Offer effective options and make it easy
The medical community must move beyond simply offering teens the option of oral contraceptives and condoms to prevent unplanned pregnancy. The American Academy of Pediatrics recommends that sexually active teens be counseled about the full spectrum of essential contraceptives.
BC4Teens follows that advice, and provides information about, and immediate access to, all available types of prescription birth control methods, starting with the most effective ones — intrauterine devices (IUDs) and the contraceptive implant (Nexplanon). These methods are highly effective at preventing pregnancy in part because they eliminate the potential for human error, like missing a dose of an oral contraceptive or properly using a condom.
We also provide counseling on the correct use of condoms for prevention of sexually transmitted infections, and provide condoms to our patients.
Because we know it’s difficult for many teens to get an appointment with a family planning provider, we make available same-day appointments and evening appointments.

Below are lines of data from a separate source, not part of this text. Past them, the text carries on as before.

(** The cursor splits a sorted selection. *)
Lemma cursor_split (l : list entry) (k : nat) (p : entry) (after : Z) :
  StronglySorted (fun p p' => seq_of p < seq_of p') l ->
  Forall (fun p => after < seq_of p) l -> last (take k l) = Some p ->
  filter (fun p' => seq_of p < seq_of p') l = drop k l.
Proof.
  intros Hs Ha Hl. rewrite <- (take_drop k l) at 1. rewrite <- (take_drop k l) in Hs.
  apply last_Some in Hl as [l' Hl]. rewrite filter_app.
  assert (Hnone : filter (fun p' => seq_of p < seq_of p') (take k l) = []).
  { rewrite Hl in *. apply StronglySorted_app_1_l in Hs. rewrite filter_app.
    rewrite (filter_cons _ p), decide_False by lia.
    assert (Hl' : Forall (fun p' => seq_of p' < seq_of p) l').
    { apply Forall_forall. intros y Hy. apply (StronglySorted_app_1_elem_of _ l' [p] y p Hs Hy). by apply list_elem_of_singleton. }
    clear -Hl'. induction Hl' as [| y l' Hy Hl' IH]; [done|]. cbn [app]. rewrite filter_cons, decide_False by lia. done. }
  rewrite Hnone. apply filter_all, Forall_forall. intros y Hy.
  apply (StronglySorted_app_1_elem_of _ (take k l) (drop k l) p y Hs); [|done].
  rewrite Hl. apply elem_of_app. right. by apply list_elem_of_singleton.
Qed.

Section reads.
Context {JE : JSON RequestGateEvidence}.

(** Paging through the evidence misses nothing and repeats nothing: whatever
    order the map is visited in, the page is the oldest [limit] live records
    after the cursor, oldest first; [has_more] says whether the limit cut any
    off; and the records after the returned cursor are exactly the rest. The
    call drops the expired records and keeps the store's invariant. *)
Theorem ListRequestGateEvidence_page (s : EvidenceStore) (q : list entry) (now : Time)
    (visit : list entry) (after limit : Z) :
  evidence_ok s q -> visit ≡ₚ map_to_list (gateDecisions s) -> 1 <= limit <= 128 ->
  let '(s', page) := ListRequestGateEvidence s now visit after limit in
  let selection c := evidence_of <$> filter (fun p => live now p /\ c < seq_of p) q in
  pg_Items page = take (Z.to_nat limit) (selection after) /\
  pg_HasMore page = bool_decide (limit < Z.of_nat (length (selection after))) /\
  selection (pg_NextSequence page) = drop (Z.to_nat limit) (selection after) /\
  evidence_ok s' (filter (live now) q).
Proof using.
  intros Hok Hv Hl. unfold ListRequestGateEvidence.
  pose proof (sweep_ok s q now (fun e => after <? ge_Sequence e) visit Hok Hv) as Hs.
  destruct (sweep _ _ _ _) as [s1 found]. destruct Hs as (H1 & _ & Hf).
  assert (El : (if (limit <=? 0) || (128 <? limit) then 128 else limit) = limit).
  { destruct (_ || _) eqn:E; [|done]. apply orb_true_iff in E as [E|E]; split_bool; lia. }
  rewrite El. cbv zeta.
  rewrite (filter_ext_elem _ (fun p => live now p /\ after < seq_of p)) in Hf.
  2:{ intros p _. unfold seq_of, evidence_of. by rewrite Z.ltb_lt. }
  set (sel := filter (fun p => live now p /\ after < seq_of p) q) in *.
  pose proof (keep_best_sorted newer newer_irrefl newer_trans (Z.to_nat limit) found (evidence_of <$> sel)
    ltac:(lia) (selection_sorted s q _ Hok) Hf) as Hk.
  assert (Hlen : length found = length sel) by (rewrite Hf, length_fmap; done).
  rewrite Hk. cbn [pg_Items pg_HasMore pg_NextSequence]. split; [done|]. split; [|split; [|done]].
  - apply bool_decide_ext. rewrite length_take, length_fmap, Hlen. lia.
  - rewrite <- fmap_take, <- fmap_drop, fmap_last. destruct (last (take (Z.to_nat limit) sel)) as [p|] eqn:Elast; simpl.
    + f_equal. change (ge_Sequence (evidence_of p)) with (seq_of p).
      assert (Hp : after < seq_of p).
      { assert (Hin : p ∈ sel) by (eapply elem_of_sublist; [apply last_Some_elem_of, Elast | apply sublist_take]).
        apply list_elem_of_filter in Hin. tauto. }
      rewrite <- (cursor_split sel (Z.to_nat limit) p after); [| | | done].
      * unfold sel. rewrite list_filter_filter. apply filter_ext_elem. intros p' _. split; [|tauto].
        intros [? ?]. repeat split; try done. lia.
      * eapply sublist_sorted; [apply sublist_filter | apply Hok].
      * apply Forall_forall. intros p' Hp'. apply list_elem_of_filter in Hp'. tauto.
    + apply last_None in Elast. fold sel.
      assert (E0 : sel = []) by (destruct sel as [| p sel']; [done|]; destruct (Z.to_nat limit) eqn:E0; [lia | done]).
      rewrite E0. by rewrite drop_nil.
Qed.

In most cases, teens in the program are able to start their chosen contraceptive method, including IUDs and implants, on the day of their appointment.
The BC4Teens program has helped us more than double the birth control outreach at sites across the Nationwide Children’s Hospital system. One signal that it may be working is a decline in infant mortality, which is related to teen pregnancy, in Franklin County, where most of our patients live.
More than 200,000 American teenagers become pregnant each year. Most of these pregnancies are unplanned and unwanted. Unwanted pregnancy is a leading cause of girls dropping out of school and may perpetuate generational poverty. Better sex education and access to contraception can improve the lives of teens and the overall health of communities.
Elise DeVore Berlan, MD, is a physician in the Section of Adolescent Medicine at Nationwide Children’s Hospital and an associate professor of clinical pediatrics at The Ohio State University College of Medicine.